When legendary TV producer and writer Norman Lear created the racist character Archie Bunker for the 1970s sitcom All in the Family, it made sense. The racial outbursts of Caroll O’Connor’s alter-ego were near-highbrow comedy because it wasn’t just about getting laughs. Bunker held a mirror up to white America in the ’70s. Blacks may have been the legal equals of whites according to relatively recent Civil Rights legislation, but the point was that some whites would never think of blacks as equals in any other way.

There was a certain gallows humor there that felt appropriate for the time, as the races were still breaking the ice amid integration. Meanwhile, the politically correct/socially sound flipside to Bunker was given near-equal screen time. The result: classic comedy that probably wouldn’t fly if it were debuting in 2017.

Gallows humor was a centerpiece of Quentin Tarantino’s 2012 dark comedy Django Unchained. I accepted the racist language there because you can’t make a film set in the 1800s U.S. Deep South and pretend that slaveowners didn’t freely and frequently drop the N-word.

The revenge fantasy’s Oscar-winning screenplay made us flinch while offering catharsis to black viewers in a world that was already careening toward Black Lives Matter. The film upped its relevance by highlighting the caste system among black slaves that left a lasting legacy within the black community. That’s something you don’t get with slavery-themed Hollywood movies like Gone with the Wind and Lincoln, which are mostly about white people.

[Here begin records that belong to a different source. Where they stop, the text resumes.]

Lemma substitute_from_spec fuel minimum value :
  (length subs <= fuel + minimum)%nat -> valid_str value ->
  substitute_from subs nodes fuel minimum value = for_each expand_pass value (drop minimum subs).
Proof.
  revert minimum value. induction fuel as [|fuel IH]; intros minimum value Hf Hv; cbn [substitute_from].
  { by rewrite drop_ge by lia. }
  case_bool_decide as Hm; [|by rewrite drop_ge by lia].
  assert (Hpass : forall i kv, subs !! i = Some kv -> (minimum <= i)%nat ->
    (let? v := expand_pass value kv in substitute_from subs nodes fuel (S i) v) =
    for_each expand_pass value (drop i subs)).
  { intros i kv Hi Hle. rewrite (drop_S _ _ _ Hi). cbn [for_each]. destruct (expand_pass value kv) as [v|e] eqn:He; [|done].
    simpl. apply IH; [lia|]. eapply expand_pass_valid; [done| |done]. by apply (Forall_lookup_1 _ _ _ _ Hkeys Hi). }
  destruct (Z.ltb_spec MAX_SUBSTITUTED_VALUE_BYTES (str_len value)) as [Hbig|Hsmall]; cbn [res_bind].
  { destruct (lookup_lt_is_Some_2 _ _ Hm) as [kv Hkv]. rewrite Hkv. by apply Hpass. }
  destruct (next_spec subs ltac:(eapply Forall_impl; [exact Hkeys|]; naive_solver) nodes labels Hw Hfind minimum value Hv)
    as (o & -> & Ho). cbn [ok_or res_bind].
  destruct o as [i|]; cbn [is_least] in Ho.
  - destruct Ho as [(Hle & kv & Hkv & _) Hmin]. rewrite Hkv. cbn [ok_or res_bind]. rewrite (Hpass _ _ Hkv Hle).
    rewrite <- (take_drop (i - minimum) (drop minimum subs)), drop_drop, for_each_app.
    rewrite (skip_passes (take _ _)); [simpl; by replace (minimum + (i - minimum))%nat with i by lia| |done].
    apply Forall_lookup. intros k kv' Hk. apply lookup_take_Some in Hk as [Hk Hlt]. rewrite lookup_drop in Hk.
    apply not_true_is_false. intros Hocc. assert (i <= minimum + k)%nat; [|lia]. apply Hmin. split; [lia|]. by exists kv'.
  - symmetry. apply skip_passes; [|done]. apply Forall_lookup. intros k kv' Hk. rewrite lookup_drop in Hk.
    apply not_true_is_false. intros Hocc. apply (Ho (minimum + k)%nat). split; [lia|]. by exists kv'.
Qed.
End expansion.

Then there’s Tarantino’s Pulp Fiction, the 1994 Oscar winner (again, for its screenplay) in which the director showed up toward the end playing a mob associate who gratuitously and liberally used the N-word. Here’s where I had a real problem with Tarantino. Was the N-word crucial to the narrative, or was Tarantino using his art to fund his own catharsis?

Dear unfunny white people: You cannot turn racism into a joke or use the N-word whenever you feel like it. We’ve earned the right to do so because most of us have to deal with it in some form every day. You get to laugh about it and then return to your regularly scheduled white privilege, while we have to sit there uncomfortably and return to our regularly scheduled misery.

I told Don his joke was a stink bomb and ended our mating dance for good. I won’t ever be knocking on his door. Considering his warped sense of humor, he might actually answer it wearing blackface and offering me a slice of watermelon. I’d rather stay home and binge-watch Black-ish. At least on Black-ish, blacks are in on the jokes – and they’re getting paid to tell them, too.